Sur la base de statistiques en sa possession, le département du Pr Stanislas Ouaro, c’est-à-dire le ministère de l’Education nationale, de l’alphabétisation et de la promotion des langues nationales (MENAPLN) avait pris la décision de redéployer son personnel de sorte à rationaliser la gestion du personnel.
L’objectif avancé est on ne peut plus noble. En effet, le simple constat révèle de sérieux dysfonctionnements et une grave injustice. Ainsi, dans les grandes villes comme Ouagadougou et Bobo-Dioulasso, on peut relever ceci : au primaire, on peut retrouver dans la même classe deux enseignants voire plus. Au post-primaire, c’est-à-dire de la 6e en 3e et au secondaire, c’est-à-dire de la seconde en terminale, il n’est pas rare de voir des professeurs qui, sur un volume horaire dû par semaine de 18 heures et de 22 heures respectivement pour les professeurs des lycées et collèges et les professeurs de CEG (Collège d’enseignement général), se retrouvent avec moins de 10 heures par semaine. Pendant ce temps, leurs collèges qui officient dans les profondeurs du Burkina, exécutent tout le volume horaire dû.
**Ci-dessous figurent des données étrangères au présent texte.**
(** X20. Deleting a database. [delete_datastore] of an existing database
    returns [True]; afterwards reads of and queries on that database
    fail with [ResourceNotFound], a second delete raises [NotFound], and
    reads from every other database give what they gave before. *)
Theorem delete_datastore_removes (self : CouchDB_DataStore.t) (name : string)
    (db : database) :
  the_server self !! name_or_default self name = Some db →
  let self' := (delete_datastore self name).2 in
  (delete_datastore self name).1 = Ok true ∧
  (∀ object_id rev_id, read_doc self' object_id rev_id name = Raise ResourceNotFound) ∧
  (∀ criteria, find_docs self' criteria name = Raise ResourceNotFound) ∧
  (∃ msg, (delete_datastore self' name).1 = Raise (NotFound msg)) ∧
  (∀ other object_id rev_id,
     name_or_default self other ≠ name_or_default self name →
     read_doc self' object_id rev_id other = read_doc self object_id rev_id other).
Proof.
  intros Hdb self'.
  assert (self' = CouchDB_DataStore.mk (datastore_name self)
                    (delete (name_or_default self name) (the_server self))) as Hs'.
  { subst self'. unfold delete_datastore. by rewrite Hdb. }
  assert (∀ n, name_or_default self' n = name_or_default self n) as Hname.
  { intros n. by rewrite Hs'. }
  assert (the_server self' !! name_or_default self name = None) as Hgone.
  { rewrite Hs'. simpl. apply lookup_delete_eq. }
  split_and!.
  - unfold delete_datastore. by rewrite Hdb.
  - intros object_id rev_id. unfold read_doc, server_getitem.
    by rewrite Hname, Hgone.
  - intros criteria. unfold find_docs, server_getitem. by rewrite Hname, Hgone.
  - unfold delete_datastore. rewrite Hname, Hgone. by eexists.
  - intros other object_id rev_id Hne. unfold read_doc, server_getitem.
    rewrite Hname.
    assert (the_server self' !! name_or_default self other =
            the_server self !! name_or_default self other) as ->; [|done].
    rewrite Hs'. simpl. by apply lookup_delete_ne.
Qed.

Lemma delete_datastore_removes_witness :
  let self' := (delete_datastore no_events "").2 in
  (delete_datastore no_events "").1 = Ok true ∧
  (∀ object_id rev_id, read_doc self' object_id rev_id "" = Raise ResourceNotFound) ∧
  (∀ criteria, find_docs self' criteria "" = Raise ResourceNotFound) ∧
  (∃ msg, (delete_datastore self' "").1 = Raise (NotFound msg)) ∧
  (∀ other object_id rev_id,
     name_or_default no_events other ≠ name_or_default no_events "" →
     read_doc self' object_id rev_id other = read_doc no_events object_id rev_id other).
Proof.
  apply (delete_datastore_removes no_events "" (mk_db ∅ ∅ (λ _, Ok []))).
  reflexivity.
Defined.

End couchdb_more.

(** ** The CouchDB data store: resolving associations *)

Section associations_props.
Import Associations.

Lemma name_or_default_idem (self : Associations.t) (name : string) :
  name_or_default self (name_or_default self name) = name_or_default self name.
Proof.
  unfold name_or_default. destruct (String.eqb name "") eqn:Hn; [|by rewrite Hn].
  by destruct (String.eqb (datastore_name self) "").
Qed.

Lemma read_doc_at (self : Associations.t) (name : string) (db : database) (id : string) :
  the_server self !! name_or_default self name = Some db →
  read_doc self id (name_or_default self name) = Return (head db !! id).
Proof.
  intros Hdb. unfold read_doc, server_getitem.
  by rewrite name_or_default_idem, Hdb.
Qed.

Lemma list_objects_at (self : Associations.t) (name : string) (db : database) :
  the_server self !! name_or_default self name = Some db →
  list_objects self (name_or_default self name) = Return (map_to_list (head db)).*1.
Proof.
  intros Hdb. unfold list_objects, server_getitem.
  by rewrite name_or_default_idem, Hdb.
Qed.

Lemma elem_of_scan_doc object (sd : doc) od (t : triple) :
  t ∈ scan_doc object sd od ↔
  ∃ key v, t = (sd, key, od) ∧ sd !! key = Some v ∧ refers_to object v = true.
Proof.
  unfold scan_doc. rewrite list_elem_of_fmap. split.
  - intros ([key v] & -> & [Href Hin]%list_elem_of_filter).
    apply elem_of_map_to_list in Hin. by exists key, v.
  - intros (key & v & -> & Hkv & Href). exists (key, v).
    split; [done|]. apply list_elem_of_filter. split; [done|].
    by apply elem_of_map_to_list.
Qed.

Lemma scan_all_spec (self : Associations.t) (name : string) (db : database)
    (object : string) (ids : list string) (res : list triple) :
  the_server self !! name_or_default self name = Some db →
  (∀ id, id ∈ ids → is_Some (head db !! id)) →
  ∃ res',
    scan_all self (name_or_default self name) object (head db !! object) ids res
      = Return res' ∧
    ∀ t, t ∈ res' ↔
         t ∈ res ∨ ∃ id, id ∈ ids ∧ referrer_from db object id t.
Proof.
  intros Hdb. revert res. induction ids as [|id ids IH]; intros res Hids; simpl.
  - exists res. split; [done|]. intros t. split; [by left|].
    by intros [?|(id & ?%elem_of_nil & _)].
  - destruct (String.eqb_spec id object) as [->|Hne].
    + destruct (IH res) as (res' & Hscan & Hres'); [set_solver|].
      exists res'. split; [done|]. intros t. rewrite Hres'. split.
      * intros [?|(id & Hin & Href)]; [by left|]. right. exists id. set_solver.
      * intros [?|(id & Hin & Href)]; [by left|]. right. exists id.
        split; [|done]. apply elem_of_cons in Hin as [->|Hin]; [|done].
        by destruct Href as (sd & key & v & _ & Hne & _).
    + rewrite (read_doc_at self name db id Hdb).
      destruct (Hids id) as [sd Hsd]; [set_solver|]. rewrite Hsd.
      destruct (IH (res ++ scan_doc object sd (head db !! object))%list)
        as (res' & Hscan & Hres'); [set_solver|].
      exists res'. split; [done|]. intros t.
      rewrite Hres', elem_of_app, elem_of_scan_doc. split.
      * intros [[?|(key & v & -> & Hkv & Href)]|(id' & Hin & Href)].
        -- by left.
        -- right. exists id. split; [set_solver|]. by exists sd, key, v.
        -- right. exists id'. set_solver.
      * intros [?|(id' & Hin & Href)]; [by left; left|].
        apply elem_of_cons in Hin as [->|Hin]; [|right; eauto].
        left. right. destruct Href as (sd' & key & v & -> & _ & Hsd' & Hkv & Href).
        assert (sd' = sd) as -> by congruence. by exists key, v.
Qed.

Lemma eqb_empty_false (x : string) : x ≠ "" → String.eqb x "" = false.
Proof. intros Hx. by apply String.eqb_neq. Qed.

(** X21. Who refers to an object. Asked with an object only,
    [resolve_association_doc] goes through every document of the
    database except the object itself and returns exactly the triples
    [subject_doc, key, object_doc] for which the subject's value under
    the key is the object's id or a list containing it; when there is no
    such triple it raises [NotFound].  It does so whether or not the
    object itself exists: [object_doc] is then [None]. *)
Theorem resolve_object_scans_all (self : Associations.t) (name : string)
    (db : database) (object : string) :
  the_server self !! name_or_default self name = Some db → object ≠ "" →
  let r := resolve_association_doc self "" "" object name in
  ((∃ id t, referrer_from db object id t) →
     ∃ res, r = Return (Some res) ∧ res ≠ [] ∧
            ∀ t, t ∈ res ↔ ∃ id, referrer_from db object id t) ∧
  ((¬ ∃ id t, referrer_from db object id t) → r = Fail (no_results "" "" object)).
Proof.
  intros Hdb Hobj r.
  assert (∀ id, id ∈ (map_to_list (head db)).*1 → is_Some (head db !! id)) as Hids.
  { intros id ([id' sd] & -> & Hin%elem_of_map_to_list)%list_elem_of_fmap. eauto. }
  destruct (scan_all_spec self name db object _ [] Hdb Hids) as (res & Hscan & Hres).
  assert (∀ t, t ∈ res ↔ ∃ id, referrer_from db object id t) as Hres'.
  { intros t. rewrite Hres. split.
    - intros [?%elem_of_nil|(id & _ & Href)]; [done|eauto].
    - intros (id & Href). right. exists id. split; [|done].
      destruct Href as (sd & key & v & _ & _ & Hsd & _).
      apply list_elem_of_fmap. exists (id, sd). split; [done|].
      by apply elem_of_map_to_list. }
  assert (r = if bool_decide (length res = 0)
              then Fail (no_results "" "" object) else Return (Some res)) as Hr.
  { subst r. unfold resolve_association_doc, server_getitem. rewrite Hdb. simpl.
    rewrite (eqb_empty_false object Hobj).
    rewrite (read_doc_at self name db object Hdb).
    rewrite (list_objects_at self name db Hdb). by rewrite Hscan. }
  split.
  - intros (id & t & Href). exists res.
    assert (res ≠ []) as Hne.
    { intros ->. assert (t ∈ ([] : list triple)) as Hin by (apply Hres'; eauto).
      by apply elem_of_nil in Hin. }
    split_and!; try done. rewrite Hr.
    rewrite bool_decide_eq_false_2; [done|]. by destruct res.
  - intros Hnone. rewrite Hr. rewrite bool_decide_eq_true_2; [done|].
    destruct res as [|t res]; [done|]. destruct Hnone.
    destruct (proj1 (Hres' t)) as [id Href]; [set_solver|]. eauto.
Qed.
(* ===== verification/Loader.v ===== *)
(** * Loading a register map (modbus/registers.py, [load_register_map])

    From the tree of the YAML file to a validated map, with the coercions and the
    exceptions of the source.  Theorems: what is loaded has passed the validator,
    every map in canonical form is the load of its own dump, and the shipped files
    load to the maps of ShippedMaps.v. *)

From S2P Require Import Prelude PyNum PyVal Registers RegisterFacts RegisterValidation ShippedMaps.

Local Open Scope Z_scope.
Local Open Scope gw_scope.
Local Open Scope string_scope.

(** ** Coercions *)

Definition coerce_addr (v : pyval) : res Z :=
  match v with
  | PvBool b => inr (if b then 1 else 0)%Z
  | PvNum (PInt z) => inr z
  | _ =>
      let s := pv_str v in
      let '(base, name) := if str_startswith "0x" (str_lower s) then (16%Z, "16") else (10%Z, "10") in
      match int_of_str base s with
      | Some z => inr z
      | None => inl (ValueError ("invalid literal for int() with base " +:+ name +:+ ": " +:+ repr_str s))
      end
  end.

(** The two entries of a range. *)
Definition coerce_range (v : pyval) : res (option range_t) :=
  if negb (pv_truth v) then r_ret None
  else match v with
       | PvList [lo; hi] => a <-? pv_float lo ;; b <-? pv_float hi ;; r_ret (Some (a, b))
       | _ => inl (ValueError ("range must be [lo, hi], got " +:+ py_repr v))
       end.

Definition reg_type_of (s : string) : RegType :=
  if s =? "u16" then u16 else if s =? "s16" then s16 else if s =? "u32" then u32
  else if s =? "u32_lo" then u32_lo else if s =? "s32" then s32 else if s =? "bitfld" then bitfld
  else if s =? "enum" then enum else other_type s.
Pour le même traitement salarial, il faut avoir le courage de reconnaître que quelque part, cela n’est pas juste. A cela, il faut ajouter que bien des enseignants qui n’ont même pas cinq ans d’ancienneté, ont réussi à se soustraire de la tâche d’enseignant sur le terrain pour se retrouver dans les bureaux. Pour ceux qui sont malades, on peut comprendre. Mais pour les autres, ce n’est pas compréhensible. Le redéploiement donc s’imposait. Mais celui-ci ne pouvait se faire sans l’adhésion des syndicats des enseignants. Ces derniers qui étaient associés au départ au processus, viennent de signifier leur retrait des travaux au niveau provincial. Ils exigent comme préalable à leur retour aux travaux, le respect des normes des effectifs par classe.
Il revient aux deux parties de renouer le fil du dialogue
En rappel, voici les normes. Et elles sont contenues dans un protocole : 50 élèves par classe au niveau du primaire, 30 élèves par classe au préscolaire, 70 élèves par classe au secondaire général et 50 élèves au secondaire technique.
Il faut préciser que ces normes ont été fixées conjointement par le gouvernement et les syndicats. Ces derniers sont donc en droit d’exiger qu’on les respecte de manière scrupuleuse. Mais il faut reconnaître que la croissance démographique a atteint un tel niveau dans les grandes agglomérations qu’il est devenu très difficile pour le gouvernement de respecter ces normes sans courir le risque de laisser sur la marge des enfants burkinabè. C’est donc un casse-tête pour l’Etat, puisque le droit à l’éducation est inscrit dans la Constitution. Selon donc la logique du syndicat, au-delà des normes indiquées, l’on doit scinder la classe en deux. Sur cette base, il n’est pas question de parler de pléthore d’enseignants mais plutôt de manque. Nous avons donc deux logiques qui se font face.
Celle du gouvernement qui soutient l’idée selon laquelle il y a pléthore d’enseignants dans les grands centres urbains, d’où la nécessité de procéder à leur redéploiement, et la logique des syndicats qui ne voient pas les choses sous cet angle. Cette donne vient corser la résolution de l’équation par le matheux Stanislas Ouaro. Avant même le retrait des syndicats des travaux sur le redéploiement, l’équation était difficile à résoudre. Car le redéploiement en soi est source d’inquiétudes et de frayeurs. Et dans l’histoire politique du Burkina, seul le CNR (Conseil national de la révolution) a eu le courage de s’essayer à l’exercice. Mais le CNR était un pouvoir fort.
Le pouvoir de Roch Marc Christian Kaboré est loin d’avoir cette qualité. De ce point de vue, l’on peut s’attendre à ce qu’il range soigneusement son projet pour ne pas fâcher les syndicats. D’ailleurs, ce gouvernement, en plus de ne pas tenir toujours ses engagements, est passé maître dans l’art d’abandonner ses réformes dès le premier couac. L’exemple le plus emblématique est la remise à plat des salaires des agents de la Fonction publique. Sous un régime moins frileux et conséquent avec lui-même, cette réforme serait passé comme lettre à la poste. En tout état de cause, il revient aux deux parties de renouer le fil du dialogue.
Car sans le pouvoir, il n’y a pas de syndicat. Et sans le syndicat, le pouvoir peut être tenté de se livrer à des abus. Il y a donc nécessité, pour les deux parties, de se considérer comme des partenaires et ce, dans l’intérêt supérieur des apprenants et partant, de celui de la Nation entière.